§ **Aim of the exercise**: Repeat each entry below exactly as it stands.

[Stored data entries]
<<<<
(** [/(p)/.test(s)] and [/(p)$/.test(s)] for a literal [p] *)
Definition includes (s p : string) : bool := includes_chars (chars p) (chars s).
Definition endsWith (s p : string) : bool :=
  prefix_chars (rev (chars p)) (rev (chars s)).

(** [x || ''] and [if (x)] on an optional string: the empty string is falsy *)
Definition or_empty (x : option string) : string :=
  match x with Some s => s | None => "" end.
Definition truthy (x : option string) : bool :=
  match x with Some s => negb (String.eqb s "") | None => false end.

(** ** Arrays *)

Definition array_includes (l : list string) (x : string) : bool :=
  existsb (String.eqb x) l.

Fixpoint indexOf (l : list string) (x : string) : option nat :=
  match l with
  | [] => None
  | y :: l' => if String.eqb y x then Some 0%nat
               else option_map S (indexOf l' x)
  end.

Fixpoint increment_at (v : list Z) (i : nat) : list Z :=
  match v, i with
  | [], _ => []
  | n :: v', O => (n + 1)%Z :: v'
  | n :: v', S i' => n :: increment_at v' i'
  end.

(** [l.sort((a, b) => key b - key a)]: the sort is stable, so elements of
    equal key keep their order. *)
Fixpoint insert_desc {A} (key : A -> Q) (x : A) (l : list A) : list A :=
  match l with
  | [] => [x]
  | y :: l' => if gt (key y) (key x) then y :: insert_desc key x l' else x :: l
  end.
>>>>
§ **Result of the exercise**:
(** [/(p)/.test(s)] and [/(p)$/.test(s)] for a literal [p] *)
Definition includes (s p : string) : bool := includes_chars (chars p) (chars s).
Definition endsWith (s p : string) : bool :=
  prefix_chars (rev (chars p)) (rev (chars s)).

(** [x || ''] and [if (x)] on an optional string: the empty string is falsy *)
Definition or_empty (x : option string) : string :=
  match x with Some s => s | None => "" end.
Definition truthy (x : option string) : bool :=
  match x with Some s => negb (String.eqb s "") | None => false end.

(** ** Arrays *)

Definition array_includes (l : list string) (x : string) : bool :=
  existsb (String.eqb x) l.

Fixpoint indexOf (l : list string) (x : string) : option nat :=
  match l with
  | [] => None
  | y :: l' => if String.eqb y x then Some 0%nat
               else option_map S (indexOf l' x)
  end.

Fixpoint increment_at (v : list Z) (i : nat) : list Z :=
  match v, i with
  | [], _ => []
  | n :: v', O => (n + 1)%Z :: v'
  | n :: v', S i' => n :: increment_at v' i'
  end.

(** [l.sort((a, b) => key b - key a)]: the sort is stable, so elements of
    equal key keep their order. *)
Fixpoint insert_desc {A} (key : A -> Q) (x : A) (l : list A) : list A :=
  match l with
  | [] => [x]
  | y :: l' => if gt (key y) (key x) then y :: insert_desc key x l' else x :: l
  end.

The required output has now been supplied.